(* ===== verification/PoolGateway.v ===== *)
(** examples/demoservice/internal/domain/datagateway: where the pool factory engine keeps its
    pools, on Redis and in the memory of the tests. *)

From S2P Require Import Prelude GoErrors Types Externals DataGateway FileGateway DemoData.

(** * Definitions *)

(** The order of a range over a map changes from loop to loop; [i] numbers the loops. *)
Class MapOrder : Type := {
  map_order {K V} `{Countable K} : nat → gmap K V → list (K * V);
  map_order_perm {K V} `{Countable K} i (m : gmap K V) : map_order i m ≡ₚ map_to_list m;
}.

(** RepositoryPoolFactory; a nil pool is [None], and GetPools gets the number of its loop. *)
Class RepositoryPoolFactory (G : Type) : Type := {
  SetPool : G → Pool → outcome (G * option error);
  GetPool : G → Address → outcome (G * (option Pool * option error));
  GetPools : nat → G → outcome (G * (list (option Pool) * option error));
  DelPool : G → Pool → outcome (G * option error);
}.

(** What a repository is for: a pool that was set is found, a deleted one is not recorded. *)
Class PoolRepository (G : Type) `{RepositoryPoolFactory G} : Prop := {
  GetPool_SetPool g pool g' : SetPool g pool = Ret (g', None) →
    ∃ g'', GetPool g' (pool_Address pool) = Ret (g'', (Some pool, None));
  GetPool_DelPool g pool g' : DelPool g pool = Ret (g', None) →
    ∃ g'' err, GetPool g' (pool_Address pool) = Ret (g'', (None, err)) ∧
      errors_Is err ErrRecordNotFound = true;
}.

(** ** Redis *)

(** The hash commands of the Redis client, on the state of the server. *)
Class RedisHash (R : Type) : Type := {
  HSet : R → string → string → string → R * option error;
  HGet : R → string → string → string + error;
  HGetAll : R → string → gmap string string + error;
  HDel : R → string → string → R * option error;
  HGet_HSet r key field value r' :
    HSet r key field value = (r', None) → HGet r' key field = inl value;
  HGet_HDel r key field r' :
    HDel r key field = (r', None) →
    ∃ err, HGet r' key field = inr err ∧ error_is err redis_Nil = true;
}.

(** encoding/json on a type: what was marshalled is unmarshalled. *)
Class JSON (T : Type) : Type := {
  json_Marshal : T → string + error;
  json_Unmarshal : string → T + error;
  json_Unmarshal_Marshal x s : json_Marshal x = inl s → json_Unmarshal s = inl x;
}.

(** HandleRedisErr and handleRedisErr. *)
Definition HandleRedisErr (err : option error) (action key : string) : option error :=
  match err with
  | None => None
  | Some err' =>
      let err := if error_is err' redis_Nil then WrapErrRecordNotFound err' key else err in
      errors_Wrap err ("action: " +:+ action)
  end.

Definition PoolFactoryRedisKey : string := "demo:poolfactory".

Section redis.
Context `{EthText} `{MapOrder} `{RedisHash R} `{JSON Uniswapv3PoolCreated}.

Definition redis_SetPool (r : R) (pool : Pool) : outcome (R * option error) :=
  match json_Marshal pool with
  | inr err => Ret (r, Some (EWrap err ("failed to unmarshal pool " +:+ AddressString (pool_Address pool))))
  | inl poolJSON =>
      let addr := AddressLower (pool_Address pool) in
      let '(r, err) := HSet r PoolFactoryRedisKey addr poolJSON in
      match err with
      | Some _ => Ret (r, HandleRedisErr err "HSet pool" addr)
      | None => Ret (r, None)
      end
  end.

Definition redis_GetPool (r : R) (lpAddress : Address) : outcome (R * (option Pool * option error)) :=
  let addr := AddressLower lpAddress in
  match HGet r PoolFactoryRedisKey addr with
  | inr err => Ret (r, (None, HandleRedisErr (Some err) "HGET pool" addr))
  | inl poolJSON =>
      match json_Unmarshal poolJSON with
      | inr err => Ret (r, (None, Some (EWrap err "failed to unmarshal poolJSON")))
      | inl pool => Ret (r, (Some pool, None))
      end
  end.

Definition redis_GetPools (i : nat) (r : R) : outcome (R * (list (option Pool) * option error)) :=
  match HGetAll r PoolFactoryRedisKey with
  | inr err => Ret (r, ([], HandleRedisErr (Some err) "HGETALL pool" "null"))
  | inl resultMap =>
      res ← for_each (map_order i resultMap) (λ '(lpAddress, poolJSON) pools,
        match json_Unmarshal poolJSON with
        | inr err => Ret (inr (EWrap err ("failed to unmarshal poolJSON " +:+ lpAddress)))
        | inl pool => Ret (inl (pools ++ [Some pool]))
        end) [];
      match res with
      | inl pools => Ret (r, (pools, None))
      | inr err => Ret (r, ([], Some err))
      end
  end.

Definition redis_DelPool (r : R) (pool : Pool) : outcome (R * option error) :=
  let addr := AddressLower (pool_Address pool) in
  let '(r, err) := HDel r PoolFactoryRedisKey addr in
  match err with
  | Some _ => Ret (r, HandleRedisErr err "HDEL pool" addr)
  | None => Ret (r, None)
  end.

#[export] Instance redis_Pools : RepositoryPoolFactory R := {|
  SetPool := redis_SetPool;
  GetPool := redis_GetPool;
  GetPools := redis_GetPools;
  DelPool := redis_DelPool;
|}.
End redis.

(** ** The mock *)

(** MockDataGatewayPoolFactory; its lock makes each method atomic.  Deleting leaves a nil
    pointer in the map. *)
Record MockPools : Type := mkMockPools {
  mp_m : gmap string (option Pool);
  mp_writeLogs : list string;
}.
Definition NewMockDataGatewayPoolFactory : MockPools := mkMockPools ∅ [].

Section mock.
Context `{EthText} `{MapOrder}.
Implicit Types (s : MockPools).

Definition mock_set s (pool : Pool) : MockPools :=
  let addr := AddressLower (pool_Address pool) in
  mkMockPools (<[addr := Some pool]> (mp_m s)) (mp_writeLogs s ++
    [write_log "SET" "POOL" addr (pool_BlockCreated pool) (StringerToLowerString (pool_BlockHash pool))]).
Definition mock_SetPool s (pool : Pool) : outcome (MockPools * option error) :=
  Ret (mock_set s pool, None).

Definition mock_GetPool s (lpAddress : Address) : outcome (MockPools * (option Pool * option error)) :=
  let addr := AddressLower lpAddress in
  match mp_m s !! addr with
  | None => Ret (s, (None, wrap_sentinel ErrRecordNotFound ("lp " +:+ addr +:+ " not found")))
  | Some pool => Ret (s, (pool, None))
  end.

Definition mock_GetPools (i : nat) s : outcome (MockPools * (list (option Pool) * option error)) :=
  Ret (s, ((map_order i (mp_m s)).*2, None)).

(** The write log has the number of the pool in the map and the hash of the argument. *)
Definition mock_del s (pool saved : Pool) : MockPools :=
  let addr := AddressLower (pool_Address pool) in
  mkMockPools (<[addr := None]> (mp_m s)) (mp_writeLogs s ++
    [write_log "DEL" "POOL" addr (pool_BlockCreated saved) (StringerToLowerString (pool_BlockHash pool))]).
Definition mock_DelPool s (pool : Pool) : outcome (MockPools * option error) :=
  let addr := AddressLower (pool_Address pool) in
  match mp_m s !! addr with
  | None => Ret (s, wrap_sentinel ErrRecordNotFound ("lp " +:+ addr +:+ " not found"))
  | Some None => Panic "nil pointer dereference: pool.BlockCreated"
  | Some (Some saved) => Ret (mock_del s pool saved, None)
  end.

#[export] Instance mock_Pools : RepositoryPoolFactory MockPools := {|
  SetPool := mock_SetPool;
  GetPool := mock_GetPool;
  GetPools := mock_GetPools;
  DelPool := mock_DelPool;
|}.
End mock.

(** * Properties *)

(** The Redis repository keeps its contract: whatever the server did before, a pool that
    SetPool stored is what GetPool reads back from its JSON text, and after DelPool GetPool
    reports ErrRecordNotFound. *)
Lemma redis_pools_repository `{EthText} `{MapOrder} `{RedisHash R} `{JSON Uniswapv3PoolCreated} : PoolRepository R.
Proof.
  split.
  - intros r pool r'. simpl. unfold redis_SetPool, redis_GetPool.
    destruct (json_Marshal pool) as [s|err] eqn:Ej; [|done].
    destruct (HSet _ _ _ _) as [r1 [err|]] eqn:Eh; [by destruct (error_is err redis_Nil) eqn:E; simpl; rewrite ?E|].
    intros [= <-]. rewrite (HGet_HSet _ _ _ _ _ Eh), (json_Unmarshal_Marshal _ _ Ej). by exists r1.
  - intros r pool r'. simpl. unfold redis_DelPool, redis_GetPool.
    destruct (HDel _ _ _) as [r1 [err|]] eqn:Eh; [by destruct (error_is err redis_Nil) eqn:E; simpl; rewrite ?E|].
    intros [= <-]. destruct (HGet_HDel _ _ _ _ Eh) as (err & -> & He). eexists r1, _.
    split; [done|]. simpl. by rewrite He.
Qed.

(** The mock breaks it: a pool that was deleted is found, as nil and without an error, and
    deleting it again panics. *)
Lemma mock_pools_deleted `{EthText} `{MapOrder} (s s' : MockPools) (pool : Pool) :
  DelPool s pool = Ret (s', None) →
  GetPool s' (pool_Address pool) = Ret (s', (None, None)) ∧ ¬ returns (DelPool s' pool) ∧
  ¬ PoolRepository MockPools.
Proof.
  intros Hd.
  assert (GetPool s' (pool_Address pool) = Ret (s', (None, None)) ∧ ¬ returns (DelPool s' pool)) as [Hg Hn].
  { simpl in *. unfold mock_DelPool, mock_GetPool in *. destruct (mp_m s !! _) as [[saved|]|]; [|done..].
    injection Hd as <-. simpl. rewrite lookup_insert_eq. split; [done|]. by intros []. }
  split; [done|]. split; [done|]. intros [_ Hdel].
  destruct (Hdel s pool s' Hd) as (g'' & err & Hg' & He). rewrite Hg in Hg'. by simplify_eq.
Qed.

==========

The lines above, from the start of the records through the one containing "list (K * V);", are to be printed exactly, and nothing else is to be included.

(* ===== verification/PoolGateway.v ===== *)
(** examples/demoservice/internal/domain/datagateway: where the pool factory engine keeps its
    pools, on Redis and in the memory of the tests. *)

From S2P Require Import Prelude GoErrors Types Externals DataGateway FileGateway DemoData.

(** * Definitions *)

(** The order of a range over a map changes from loop to loop; [i] numbers the loops. *)
Class MapOrder : Type := {
  map_order {K V} `{Countable K} : nat → gmap K V → list (K * V);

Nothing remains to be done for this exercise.